İLERİ SÜRÜLEN İSTİNAF SEBEPLERİ: Davacı vekili, mahkemece markalar arasında mutlak red gerekçesi düzeyinde bir benzerlik arandığını, oysa işbu davanın nispi red gerekçeleri ile açılmış bir dava olduğunu, mahkemece markalar arasındaki benzerlik değerlendirmesinin farklılıklar üzerine temellendirildiğini, markalar arasında iltibas oluşturacak derecede bir benzerlik bulunduğundan tesis edilen kararın marka hukukuna aykırı bulunduğunu, markaların, refleksif olarak birbirlerini çağrıştırdıklarını, aralarında bir bağ olduğu intibası uyandığını, birbirlerinin serisi, bir başka versiyonu niteliğinde olduklarını, geldikleri kaynağın aynı olduğu, işletmeler veya markalar arasında bir bağ bulunduğu kanısının doğduğunu, mahkemece 5/1, 5/2, 5/3. sınıflarda yer alan mallar yönünden ortalama tüketici kitlesi olarak salt uzman tüketici kitlesi esas alınarak iltibas değerlendirmesi yapıldığını, oysa 5.sınıf malların kapsamında reçeteli-reçetesiz tüm ilaçların bulunduğunu, bu bakımdan hitap edilen tüketici kitlesinin doktor ve eczacılardan ibaret olmayıp direk olarak ortalama tüketiciye de hitap edildiğini, belirtilen mallar dışında kalan diğer mallar yönünden de yine ortalama tüketici kitlesinin önceden bilgilenmiş ve özenli tüketici kitlesi olduğunun kabul edildiğini ve bunun da doğru olmadığını ileri sürerek, ilk derece mahkemesi kararının kaldırılmasını ve davanın kabulüne karar verilmesini istemiştir.

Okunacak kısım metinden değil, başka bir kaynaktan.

(** ** The loop as a whole *)

Lemma while_loop_reachable data method num_clusters fuel :
  forall st st',
  reachable data method st ->
  while_loop fuel (Py.len data) method num_clusters st = Some (Ok st') ->
  reachable data method st' /\ Py.len (clusters st') <= num_clusters.
Proof.
  induction fuel as [|fuel IH]; intros st st' Hr H; simpl in H;
    destruct (Py.len (clusters st) >? num_clusters) eqn:E;
    try discriminate.
  - inversion H; subst. split; [exact Hr | lia].
  - destruct (loop_body (Py.len data) method st) as [st1|e] eqn:Hstep;
      [| discriminate].
    apply (IH st1 st'); [| exact H]. now apply (reach_merge _ _ st).
  - inversion H; subst. split; [exact Hr | lia].
Qed.

Lemma while_loop_fuel n method num_clusters fuel :
  forall st,
  ab_ordered st -> (length (clusters st) < fuel)%nat ->
  while_loop fuel n method num_clusters st <> None.
Proof.
  induction fuel as [|fuel IH]; intros st Hord Hlen; [lia |].
  simpl. destruct (Py.len (clusters st) >? num_clusters); [| discriminate].
  destruct (loop_body n method st) as [st1|e] eqn:Hstep; [| discriminate].
  destruct (loop_body_length _ _ _ _ Hord Hstep) as (Hord1 & Hc & _).
  apply IH; [exact Hord1 | lia].
Qed.
(** The marker of the ticket branch is "getticket", not the method token
    "ticket": a buffer whose only method token is ticket reaches
    parseDeviceTicketResponse only if "get" happens to precede the token. *)
Theorem parseResponse_ticket_marker (buffer : bytes) :
  soleToken buffer "ticket" = true ->
  parseResponse buffer
  = if contains buffer ticketPivot then parseDeviceTicketResponse buffer
    else (None, Some ErrResponseHandlerNotFound).
Proof.
  intros Hsole.
  assert (Hab : forall t, In t methodTokens -> String.eqb t "ticket" = false ->
                          contains buffer (bytesOf t) = false)
    by (intros t; apply soleToken_absent; exact Hsole).
  unfold parseResponse; unfold_pivots.
  repeat match goal with
    | |- context [contains buffer (bytesOf ?t)] =>
        rewrite (Hab t) by (first [reflexivity | unfold methodTokens; in_list])
    end.
  reflexivity.
Qed.

(** A buffer that matches none of its markers makes parseResponse fail with
    ErrResponseHandlerNotFound. *)
Theorem parseResponse_unmatched (buffer : bytes) :
  matchesNone responseMarkers buffer = true ->
  parseResponse buffer = (None, Some ErrResponseHandlerNotFound).
Proof.
  intros H; unfold parseResponse.
  repeat match goal with
    | |- context [contains buffer ?marker] =>
        rewrite (matchesNone_absent responseMarkers buffer marker H)
          by (unfold responseMarkers; in_list)
    end.
  reflexivity.
Qed.

(** C3 (the inbound path): a buffer that matches none of the four inbound
    markers falls through parseInboundRequest to its bare return, which
    hands the caller a nil request and a nil error. *)
Theorem parseInboundRequest_unmatched (buffer : bytes) :
  matchesNone inboundMarkers buffer = true ->
  parseInboundRequest buffer = (None, None).
Proof.
  intros H; unfold parseInboundRequest.
  repeat match goal with
    | |- context [contains buffer ?marker] =>
        rewrite (matchesNone_absent inboundMarkers buffer marker H)
          by (unfold inboundMarkers; in_list)
    end.
  reflexivity.
Qed.

(** ** Ticket replies *)

(** The ticket of the too_old branch: the error marker and nothing else. *)
Definition tooOldTicket : DeviceTicket := {|
  ServerID := zero20; BlockNumber := 0%Z; BlockHash := []; FleetAddr := zero20;
  TotalConnections := 0; TotalBytes := 0; LocalAddr := []; DeviceSig := [];
  ServerSig := []; Err := Some ErrTicketTooOld |}.
(** The dict after all rows. *)
Lemma addRows1_inr qlinks ds rows : ∀ tq,
  addRows1 qlinks ds [] rows = inr tq →
  Forall (rowOk qlinks ds) rows ∧
  wf3 tq ∧
  (∀ k, is_Some (dict_get k tq) ↔ ∃ row, row ∈ rows ∧ quantumKey qlinks row = inr k) ∧
  (∀ k d x r, get3 tq k d x = Some r →
     ∃ row, row ∈ rows ∧ quantumKey qlinks row = inr k ∧ d ∈ ds ∧
            datasetRefs row !! d = Some r ∧ _dataRefKey r = x) ∧
  (∀ row k d r, row ∈ rows → quantumKey qlinks row = inr k → d ∈ ds →
     datasetRefs row !! d = Some r → is_Some (get3 tq k d (_dataRefKey r))).
Proof.
  induction rows as [|row rows IH] using rev_ind; intros tq.
  - intros [= <-]. split; [constructor|]. split; [apply wf3_nil|]. split; [|split].
    + intros k. split; [by intros [? ?]|]. by intros (? & ?%elem_of_nil & _).
    + intros k d x r. done.
    + intros row k d r ?%elem_of_nil. done.
  - rewrite addRows1_snoc. destruct (addRows1 qlinks ds [] rows) as [e|tq0]; [done|]. simpl.
    destruct (IH tq0 eq_refl) as (Hok & Hwf & Hkeys & Hfrom & Hto).
    intros (k & Hk & Hall & Hwf' & Hkeys' & Hget)%addRow1_inr.
    split; [|split; [|split; [|split]]].
    + apply Forall_app. split; [done|]. constructor; [|constructor]. split; eauto.
    + auto.
    + intros k'. rewrite Hkeys', Hkeys. setoid_rewrite elem_of_app.
      setoid_rewrite list_elem_of_singleton. split.
      * intros [->|(r & ? & ?)]; eauto.
      * intros (r & [?| ->] & ?); [eauto|]. left. congruence.
    + intros k' d x r. rewrite Hget. setoid_rewrite elem_of_app.
      setoid_rewrite list_elem_of_singleton.
      destruct (datasetRefs row !! d) as [r'|] eqn:Hr.
      * case_decide as Hc.
        -- intros [= <-]. destruct Hc as (-> & ? & ?). exists row. eauto 10.
        -- intros (row' & ? & ?)%Hfrom. exists row'. eauto.
      * intros (row' & ? & ?)%Hfrom. exists row'. eauto.
    + intros row' k' d r [Hin| ->%list_elem_of_singleton]%elem_of_app Hk' Hd Hr; rewrite Hget.
      * destruct (datasetRefs row !! d) as [r'|]; [|eauto]. case_decide; eauto.
      * rewrite Hr. rewrite decide_True; [eauto|]. split; [congruence|done].
Qed.

Lemma addRow_split qlinks t tqi tqo row :
  addRow qlinks t (tqi, tqo) row
  = tqi' ← addRow1 qlinks (inputs t) tqi row;
    tqo' ← addRow1 qlinks (outputs t) tqo row;
    mret (tqi', tqo').
Proof.
  rewrite !addRow1_unfold. unfold addRow.
  destruct (quantumKey qlinks row) as [e|k]; [done|]. simpl.
  rewrite !dict_setdefault_eq.
  destruct (addDataRefs row (inputs t) _) as [e|qi]; [done|]. simpl.
  destruct (addDataRefs row (outputs t) _) as [e|qo]; [done|]. simpl.
  do 2 f_equal.
  - destruct (dict_get _ _); [done|apply dict_set_set].
  - destruct (dict_get _ _); [done|apply dict_set_set].
Qed.

Lemma addRows_split qlinks t rows : ∀ tqi tqo a b,
  addRows qlinks t (tqi, tqo) rows = inr (a, b) ↔
  addRows1 qlinks (inputs t) tqi rows = inr a ∧ addRows1 qlinks (outputs t) tqo rows = inr b.
Proof.
  induction rows as [|row rows IH]; intros tqi tqo a b.
  - simpl. unfold addRows1. simpl. split; [by intros [= -> ->]|by intros [[= ->] [= ->]]].
  - cbn [addRows]. rewrite !addRows1_cons, addRow_split.
    destruct (addRow1 qlinks (inputs t) tqi row) as [e|tqi1]; simpl; [split; [done|by intros [? _]]|].
    destruct (addRow1 qlinks (outputs t) tqo row) as [e|tqo1]; simpl.
    + split; [done|]. intros [_ ?]. done.
    + apply IH.
Qed.

Lemma elem_of_concat {A} (x : A) (ls : list (list A)) :
  x ∈ concat ls ↔ ∃ l, x ∈ l ∧ l ∈ ls.
Proof.
  induction ls as [|l ls IH]; simpl.
  - split; [by intros ?%elem_of_nil|by intros (? & _ & ?%elem_of_nil)].
  - rewrite elem_of_app, IH. setoid_rewrite elem_of_cons. naive_solver.
Qed.

Lemma chainValues_elem q r :
  wf2 q → r ∈ chainValues q ↔ ∃ d x, get2 q d x = Some r.
Proof.
  intros [Hnd HF]. unfold chainValues. rewrite elem_of_concat. split.
  - intros (l & Hr & (refs & -> & Hrefs)%list_elem_of_fmap).
    apply (dict_values_get _ _ Hnd) in Hrefs as [d Hd].
    assert (NoDup (dict_keys refs)) as Hnd'.
    { apply dict_get_Some_elem in Hd. rewrite Forall_forall in HF. apply (HF _ Hd). }
    apply (dict_values_get _ _ Hnd') in Hr as [x Hx].
    exists d, x. unfold get2. rewrite Hd. done.
  - intros (d & x & Hget). unfold get2 in Hget.
    destruct (dict_get d q) as [refs|] eqn:Hd; [|done]. simpl in Hget.
    exists (dict_values refs). split.
    + apply dict_values_elem. exists x. by apply dict_get_Some_elem.
    + apply list_elem_of_fmap. exists refs. split; [done|].
      apply dict_values_elem. exists d. by apply dict_get_Some_elem.
Qed.

Lemma foldl_addOutput quantum refs :
  foldl addOutput quantum refs
  = mkQuantum (predictedInputs quantum) (quantum_outputs quantum ++ refs).
Proof.
  revert quantum. induction refs as [|r refs IH]; intros [i o]; simpl.
  - by rewrite app_nil_r.
  - rewrite IH. simpl. by rewrite <- app_assoc.
Qed.

Lemma foldl_addPredictedInput quantum refs :
  foldl addPredictedInput quantum refs
  = mkQuantum (predictedInputs quantum ++ refs) (quantum_outputs quantum).
Proof.
  revert quantum. induction refs as [|r refs IH]; intros [i o]; simpl.
  - by rewrite app_nil_r.
  - rewrite IH. simpl. by rewrite <- app_assoc.
Qed.

(** The three outcomes of the existence check. *)
Lemma makeQuantum_cases skip tn qinputs qoutputs :
  let outputs := chainValues qoutputs in
  makeQuantum skip tn qinputs qoutputs
  = if skip && forallb exists_ outputs then inr None
    else if existsb exists_ outputs then inl (OutputExistsError tn outputs)
    else inr (Some (mkQuantum (chainValues qinputs) outputs)).
Proof.
  intros outputs. unfold makeQuantum. fold outputs.
  destruct (skip && _); [done|]. destruct (existsb _ _); [done|].
  by rewrite foldl_addPredictedInput, foldl_addOutput.
Qed.

Lemma makeQuanta_app skip tn tqo items : ∀ acc,
  makeQuanta skip tn tqo items acc
  = quanta ← makeQuanta skip tn tqo items []; mret (acc ++ quanta).
Proof.
  induction items as [|[k qin] items IH]; intros acc; simpl.
  - by rewrite app_nil_r.
  - destruct (dict_get k tqo) as [qout|]; simpl; [|done].
    destruct (makeQuantum skip tn qin qout) as [e|[q|]]; simpl; [done| |].
    + rewrite IH. rewrite (IH [q]).
      destruct (makeQuanta skip tn tqo items []); simpl; [done|]. by rewrite <- app_assoc.
    + apply IH.
Qed.

Lemma makeQuanta_cons skip tn tqo k qin items :
  makeQuanta skip tn tqo ((k, qin) :: items) []
  = qout ← subscript (dict_get k tqo);
    quantum ← makeQuantum skip tn qin qout;
    quanta ← makeQuanta skip tn tqo items [];
    mret (match quantum with Some q => q :: quanta | None => quanta end).
Proof.
  cbn [makeQuanta]. destruct (dict_get k tqo) as [qout|]; simpl; [|done].
  destruct (makeQuantum skip tn qin qout) as [e|[q|]]; simpl; [done| |].
  - rewrite makeQuanta_app. by destruct (makeQuanta skip tn tqo items []).
  - by destruct (makeQuanta skip tn tqo items []).
Qed.

(** ** The existence policy *)

Lemma mapM_Exc_inr {A B} (f : A → Exc B) l ys :
  mapM f l = inr ys → Forall2 (λ x y, f x = inr y) l ys.
Proof.
  revert ys. induction l as [|x l IH]; intros ys.
  - intros [= <-]. constructor.
  - rewrite mapM_cons. destruct (f x) as [e|y] eqn:Hx; [done|]. simpl.
    destruct (mapM f l) as [e|ys']; [done|]. simpl. intros [= <-]. constructor; auto.
Qed.


Lemma mapM_Exc_Forall2 {A B} (f : A → Exc B) l ys :
  Forall2 (λ x y, f x = inr y) l ys → mapM f l = inr ys.
Proof.
  induction 1 as [|x y l ys Hx _ IH]; [done|]. rewrite mapM_cons, Hx. simpl. by rewrite IH.
Qed.



(** Every quantum of the list comes from an item of the loop. *)
Lemma makeQuanta_from skip tn tqo items quanta quantum :
  makeQuanta skip tn tqo items [] = inr quanta → quantum ∈ quanta →
  ∃ k qin qout, (k, qin) ∈ items ∧ dict_get k tqo = Some qout ∧
                makeQuantum skip tn qin qout = inr (Some quantum).
Proof.
  revert quanta. induction items as [|[k' qin'] items IH]; intros quanta.
  - intros [= <-] ?%elem_of_nil. done.
  - rewrite makeQuanta_cons.
    destruct (dict_get k' tqo) as [qout'|] eqn:Hk'; simpl; [|done].
    destruct (makeQuantum skip tn qin' qout') as [?|v] eqn:Hv; simpl; [done|].
    destruct (makeQuanta skip tn tqo items []) as [?|qs]; simpl; [done|]. intros [= <-] Hin.
    assert (quantum ∈ qs → ∃ k qin qout, (k, qin) ∈ (k', qin') :: items ∧
              dict_get k tqo = Some qout ∧ makeQuantum skip tn qin qout = inr (Some quantum)).
    { intros (k & qin & qout & ? & ? & ?)%(IH qs eq_refl). exists k, qin, qout.
      split; [by right|done]. }
    destruct v as [q|]; [|auto]. apply elem_of_cons in Hin as [->|Hin]; [|auto].
    exists k', qin', qout'. split; [left|done].
Qed.
(** Digits and scale of the shortest decimal that reads back as
    [m * 2^e].  The number is below [2^l]; the search starts at a scale
    [k0] with [10^k0 > 2^l] (0.30102 < log10 2 < 0.30103) and goes down to
    the scale of the number's own last decimal. *)
Definition shortest_decimal (m e : Z) : Z * Z :=
  let l := Z.log2 m + e + 2 in
  let k0 := (if 0 <=? l then l * 30103 else l * 30102) / 100000 + 1 in
  shortest_from (Z.to_nat (k0 - Z.min e 0)) m e k0.

Definition zeros (n : Z) : pystr := repeat 48%N (Z.to_nat n).

(** The exponent of the scientific form: sign and at least two digits. *)
Definition exponent_str (x : Z) : pystr :=
  let d := int_str (Z.abs x) in
  let d2 := if Z.abs x <? 10 then 48%N :: d else d in
  (if x <? 0 then 45%N else 43%N) :: d2.

(** [float_repr_style = 'short'], format code ['r']: fixed notation when
    the decimal point falls within -4 < decpt <= 16, else scientific. *)
Definition format_digits (c k : Z) : pystr :=
  let ds := int_str c in
  let n := Z.of_nat (List.length ds) in
  let decpt := n + k in
  if (decpt <=? -4) || (16 <? decpt) then
    match ds with
    | [] => []
    | d :: [] => d :: 101%N :: exponent_str (decpt - 1)
    | d :: rest => d :: 46%N :: rest ++ 101%N :: exponent_str (decpt - 1)
    end
  else if decpt <=? 0 then
    48%N :: 46%N :: zeros (- decpt) ++ ds
  else if n <=? decpt then
    ds ++ zeros (decpt - n) ++ [46%N; 48%N]
  else
    firstn (Z.to_nat decpt) ds ++ 46%N :: skipn (Z.to_nat decpt) ds.

Definition sign_str (neg : bool) : pystr := if neg then [45%N] else [].

(** [repr(x)] (and [str(x)]) of a float. *)
Definition float_repr (x : pyfloat) : pystr :=
  match x with
  | FNaN => lit "nan"
  | FInf neg => sign_str neg ++ lit "inf"
  | FZero neg => sign_str neg ++ lit "0.0"
  | FFinite neg m e =>
      let '(c, k) := shortest_decimal m e in
      sign_str neg ++ format_digits c k
  end.

End PyNum.

Import PyNum.

(* ================================================================== *)
(** * Python values and the [json] module *)
(* ================================================================== *)

Module PyJson.

(** What [json.loads] can return: [None], [bool], [int], [float], [str],
    [list], and [dict] with string keys.  A dict keeps its keys in
    insertion order, each key once. *)
#[local] Unset Elimination Schemes.
Inductive value :=
| VNone
| VBool (b : bool)
| VInt (z : Z)
| VFloat (x : pyfloat)
| VStr (s : pystr)
| VList (l : list value)
| VDict (d : list (pystr * value)).
#[local] Set Elimination Schemes.

Definition dict := list (pystr * value).

(** [d.get(k)], as an option. *)
Fixpoint dict_lookup (d : dict) (k : pystr) : option value :=
  match d with
  | [] => None
  | (k', v) :: d' => if PyStr.eqb k' k then Some v else dict_lookup d' k
  end.

(** [k in d] *)
Definition dict_has (d : dict) (k : pystr) : bool :=
  match dict_lookup d k with Some _ => true | None => false end.

(** [d.get(k, default)] *)
Definition dict_get (d : dict) (k : pystr) (default : value) : value :=
  match dict_lookup d k with Some v => v | None => default end.

(** [d[k] = v]: a key already there keeps its place and takes the new
    value; a new key goes last. *)
Fixpoint dict_set (d : dict) (k : pystr) (v : value) : dict :=
  match d with
  | [] => [(k, v)]
  | (k', v') :: d' =>
      if PyStr.eqb k' k then (k', v) :: d' else (k', v') :: dict_set d' k v
  end.

Definition dict_keys (d : dict) : list pystr := map fst d.

(** ** The decoder: [json.loads]

    The decoder is given twice.  First by itself: which texts it accepts
    and which values they stand for, with every integer literal converted
    and every nesting followed ([scan_unbounded], [loads_unbounded]).
    Then as the interpreter runs it ([scan_once], [json_loads]): the same
    scan, stopped by a [ValueError] at an integer literal of more digits
    than the interpreter converts, and by a [RecursionError] at a bracket
    that opens a container deeper than the recursion limit allows. *)

(** The scanner's white space: space, tab, line feed, carriage return. *)
Definition is_ws (c : N) : bool :=
  (c =? 32) || (c =? 9) || (c =? 10) || (c =? 13).

Fixpoint skip_ws (s : pystr) : pystr :=
  match s with
  | c :: s' => if is_ws c then skip_ws s' else s
  | [] => []
  end.

Definition hex_digit (c : N) : option N :=
  if (48 <=? c) && (c <=? 57) then Some (c - 48)
  else if (97 <=? c) && (c <=? 102) then Some (c - 87)
  else if (65 <=? c) && (c <=? 70) then Some (c - 55)
  else None.

(** The four hex digits of a [\uXXXX] escape. *)
Definition hex4 (a b c d : N) : option N :=
  match hex_digit a, hex_digit b, hex_digit c, hex_digit d with
  | Some x, Some y, Some z, Some w => Some (((x * 16 + y) * 16 + z) * 16 + w)
  | _, _, _, _ => None
  end.

Definition is_high_surrogate (c : N) : bool := (0xD800 <=? c) && (c <=? 0xDBFF).
Definition is_low_surrogate (c : N) : bool := (0xDC00 <=? c) && (c <=? 0xDFFF).
Definition join_surrogates (hi lo : N) : N :=
  0x10000 + (N.lor (N.shiftl (N.land hi 0x3FF) 10) (N.land lo 0x3FF)).

(** The one-letter escapes after a backslash. *)
Definition simple_escape (c : N) : option N :=
  if c =? 34 then Some 34            (* quote *)
  else if c =? 92 then Some 92       (* backslash *)
  else if c =? 47 then Some 47       (* slash *)
  else if c =? 98 then Some 8        (* b *)
  else if c =? 102 then Some 12      (* f *)
  else if c =? 110 then Some 10      (* n *)
  else if c =? 114 then Some 13      (* r *)
  else if c =? 116 then Some 9       (* t *)
  else None.

(** One more decoded character in front of a scanned string. *)
Definition cons_char (c : N) (r : option (pystr * pystr)) : option (pystr * pystr) :=
  match r with
  | Some (str, rest) => Some (c :: str, rest)
  | None => None
  end.

(** [scanstring], strict: the text after an opening quote, up to the
    closing quote.  [Some (decoded, rest after the closing quote)], or
    [None] for an unterminated string, a raw control character, or a bad
    escape.  A [\u] escape of a high surrogate joins with a directly
    following [\u] escape of a low surrogate, provided at least one more
    character follows that second escape. *)
Fixpoint scanstring (s : pystr) : option (pystr * pystr) :=
  match s with
  | [] => None
  | c :: rest =>
      if c =? 34 then Some ([], rest)
      else if c =? 92 then
        match rest with
        | [] => None
        | e :: rest1 =>
            if e =? 117 then
              match rest1 with
              | h1 :: h2 :: h3 :: h4 :: rest2 =>
                  match hex4 h1 h2 h3 h4 with
                  | None => None
                  | Some u1 =>
                      match rest2 with
                      | b :: u :: g1 :: g2 :: g3 :: g4 :: ((_ :: _) as rest3) =>
                          if is_high_surrogate u1 && (b =? 92) && (u =? 117) then
                            match hex4 g1 g2 g3 g4 with
                            | None => None
                            | Some u2 =>
                                if is_low_surrogate u2
                                then cons_char (join_surrogates u1 u2) (scanstring rest3)
                                else cons_char u1 (scanstring rest2)
                            end
                          else cons_char u1 (scanstring rest2)
                      | _ => cons_char u1 (scanstring rest2)
                      end
                  end
              | _ => None
              end
            else
              match simple_escape e with
              | None => None
              | Some ch => cons_char ch (scanstring rest1)
              end
        end
      else if c <=? 0x1F then None
      else cons_char c (scanstring rest)
  end.
Lemma gotoSchemaWindow_click_after_fill_witness :
  ∃ w1,
    f_act connecting (WaitForVisible "select[name=authentication]" None false)
      (0%nat, None)
    = (inr tt, w1) ∧
    fo_thrown (fillOutForm node_globals
                 (defaults (default ∅ (Some ∅)) connection_defaults)) = None ∧
    r_res (settle connecting
             (fo_steps (fillOutForm node_globals
                          (defaults (default ∅ (Some ∅)) connection_defaults)))
             w1) = inr tt.
Proof.
  apply (gotoSchemaWindow_click_after_fill connecting node_globals (Some ∅)
           None (0%nat, None)).
  by_evaluation.
Defined.

(** ** Polling for a window *)

Lemma bind_log {W A B} (c : Cmd W A) (k : A → Cmd W B) (w : W) :
  r_log (bind c k w)
  = r_log (c w) ++ match r_res (c w) with
                   | inr a => r_log (k a (r_world (c w)))
                   | inl _ => []
                   end.
Proof.
  unfold bind. destruct (r_res (c w)); cbn; by rewrite ?app_nil_r.
Qed.

Lemma waitForWindow_predicate_log {W} (F : Facade W) (index : nat)
    (connectHandle : string) (w : W) :
  r_log (waitForWindow_predicate F index connectHandle w) = [WindowHandles].
Proof.
  unfold waitForWindow_predicate. rewrite bind_log. unfold windowHandles.
  by destruct (f_windowHandles F w) as [[e|r] w'].
Qed.

Lemma poll_window_log {W} (F : Facade W) (index : nat) (connectHandle : string)
    (interval : N) (polls : nat) :
  ∀ elapsed w,
    ∃ k, (k ≤ polls)%nat ∧
         r_log (poll (waitForWindow_predicate F index connectHandle) interval
                  polls elapsed w)
         = replicate k WindowHandles.
Proof.
  induction polls as [|polls IH]; intros elapsed w.
  - by exists 0%nat.
  - cbn [poll]. rewrite bind_log, waitForWindow_predicate_log.
    destruct (r_res (waitForWindow_predicate F index connectHandle w))
      as [e|[|]].
    + exists 1%nat. split; [lia | done].
    + exists 1%nat. split; [lia | done].
    + destruct (IH (elapsed + interval)%N
                  (r_world (waitForWindow_predicate F index connectHandle w)))
        as (k & Hk & ->).
      exists (S k). split; [lia | done].
Qed.

Lemma waitUntil_log {W} (predicate : Cmd W bool) (ms interval : N) (w : W) :
  r_log (waitUntil predicate ms interval w)
  = r_log (waitUntil_timed predicate ms interval w).
Proof.
  unfold waitUntil. rewrite bind_log.
  destruct (r_res (waitUntil_timed predicate ms interval w)); cbn;
    by rewrite app_nil_r.
Qed.

(** X13: with the polling wait as section 4.1 of the specification
    describes it, waitForWindow reads the current handle once, then asks for
    the window list at most ms/interval + 1 times (21 times with the defaults
    20000 and 1000), and switches window at most once, as the last primitive
    it issues. *)
Theorem waitForWindow_polls_bounded {W} (F : Facade W) (index : nat)
    (ms interval : option N) (w : W) :
  ∃ n,
    (n ≤ S (N.to_nat (or_default ms 20000 / or_default interval 1000)))%nat ∧
    (r_log (waitForWindow F index ms interval w)
     = WindowHandle :: replicate n WindowHandles ∨
     r_log (waitForWindow F index ms interval w)
     = WindowHandle :: replicate n WindowHandles ++ [WindowByIndex index]).
Proof.
  unfold waitForWindow. rewrite bind_log.
  assert (r_log (windowHandle F w) = [WindowHandle]) as ->
    by (unfold windowHandle; by destruct (f_windowHandle F w)).
  destruct (r_res (windowHandle F w)) as [e|response].
  { exists 0%nat. split; [apply Nat.le_0_l | by left]. }
  rewrite bind_log, waitUntil_log. unfold waitUntil_timed at 1 2.
  destruct (poll_window_log F index (responseValue response)
              (or_default interval 1000)
              (S (N.to_nat (or_default ms 20000 / or_default interval 1000)))
              0%N (r_world (windowHandle F w))) as (n & Hn & ->).
  exists n. split; [done|].
  destruct (r_res (waitUntil _ _ _ _)) as [e|[]].
  - left. by rewrite app_nil_r.
  - right. by rewrite act_log.
Qed.

(** ** Launching and stopping, continued *)

Section LaunchProperties.
Variable path_join : list string → string.
Variable existsSync : string → bool.
Variable electronPrebuilt : string.
Variable app_start : Application → error + unit.
Variable app_waitUntilWindowLoaded : Application → N → error + unit.

Lemma platform_supported (p : string) :
  p ∈ supported_platforms →
  is_Some (ELECTRON_EXECUTABLE_BY_PLATFORM path_join !! p).
Proof.
  unfold supported_platforms, ELECTRON_EXECUTABLE_BY_PLATFORM.
  rewrite !elem_of_cons, elem_of_nil.
  intros [->|[->|[->|[]]]]; by eexists.
Qed.

Lemma platform_unsupported (p : string) :
  p ∉ supported_platforms →
  ELECTRON_EXECUTABLE_BY_PLATFORM path_join !! p = None.
Proof.
  unfold supported_platforms, ELECTRON_EXECUTABLE_BY_PLATFORM.
  rewrite !not_elem_of_cons. intros (Hl & Hw & Hd & _).
  rewrite !lookup_insert_ne by done. by rewrite lookup_singleton_ne.
Qed.

(** X14: what createApplication returns.  With TEST_WITH_PREBUILT set to a
    non-empty string it builds the electron-prebuilt application on the
    parent of the dist directory, without looking at the platform, the file
    system or [assert].  Otherwise, on a platform other than linux, win32
    and darwin it fails with the TypeError of path.join, before [assert] is
    read; and on one of the three, with [assert] bound to Node's assert, it
    builds the application on the platform's executable under the dist
    directory when that file exists and fails with the "Release executable
    not found" assertion when it does not. *)
Theorem createApplication_outcome (g : globals) (proc : process)
    (distDir : string) :
  (test_with_prebuilt proc = true →
   createApplication path_join existsSync electronPrebuilt g proc distDir
   = inr {| app_path := electronPrebuilt;
            app_args := Some [path_join [distDir; ".."]];
            app_env := env proc;
            app_cwd := Some (path_join [distDir; ".."]) |}) ∧
  (test_with_prebuilt proc = false → platform proc ∉ supported_platforms →
   ∃ msg,
     createApplication path_join existsSync electronPrebuilt g proc distDir
     = inl (TypeError msg)) ∧
  (test_with_prebuilt proc = false → platform proc ∈ supported_platforms →
   g_assert g = Some node_assert →
   ∃ relative,
     ELECTRON_EXECUTABLE_BY_PLATFORM path_join !! platform proc
     = Some relative ∧
     createApplication path_join existsSync electronPrebuilt g proc distDir
     = if existsSync (path_join [distDir; relative])
       then inr {| app_path := path_join [distDir; relative];
                   app_args := None; app_env := env proc; app_cwd := None |}
       else inl (AssertionError executable_not_found)).
Proof.
  unfold createApplication, electronExecutable. repeat split.
  - by intros ->.
  - intros -> Hplatform. rewrite (platform_unsupported _ Hplatform).
    by eexists.
  - intros -> Hplatform ->.
    destruct (platform_supported _ Hplatform) as [relative Hrel].
    exists relative. rewrite Hrel. split; [done|]. unfold node_assert.
    by destruct (existsSync (path_join [distDir; relative])).
Qed.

GEREKÇE :Dava, YİDK kararının iptali ve marka hükümsüzlüğü istemlerine ilişkindir.
İnceleme, 6100 sayılı HMK’nın 355. madde hükmü uyarınca istinaf dilekçesinde belirtilen sebeplerle sınırlı olarak ve kamu düzenine aykırı hususların olup olmadığı gözetilerek yapılmıştır.
Dosya kapsamı, mevcut delil durumu ve ileri sürülen istinaf sebepleri dikkate alındığında mahkemenin vakıa ve hukuki değerlendirmesinde usul ve esas yönünden yasaya aykırılık bulunmadığı, “…” ibareli başvuru ile davacının itirazına mesnet “…” asıl unsurlu markalar arasında, dava konusu başvurunun kapsamında 5. sınıf malların yer aldığı da gözetildiğinde 6769 sayılı SMK’nın 6/1 maddesi anlamında ortalama alıcılar nezdinde görsel, işitsel ve anlamsal olarak bıraktıkları genel izlenim itibariyle ilişkilendirilme ihtimalini de içerecek şekilde karıştırılma tehlikesinin olmadığı, davacının itirazına mesnet markanın “…” ibareli değil “…” ibareli bulunduğu, bu haliyle başvuruya yeterli ayırt ediciliğin sağlandığı anlaşılmakla, davacı vekilinin istinaf başvurusunun esas yönünden reddine dair hüküm kurmak gerekmiştir.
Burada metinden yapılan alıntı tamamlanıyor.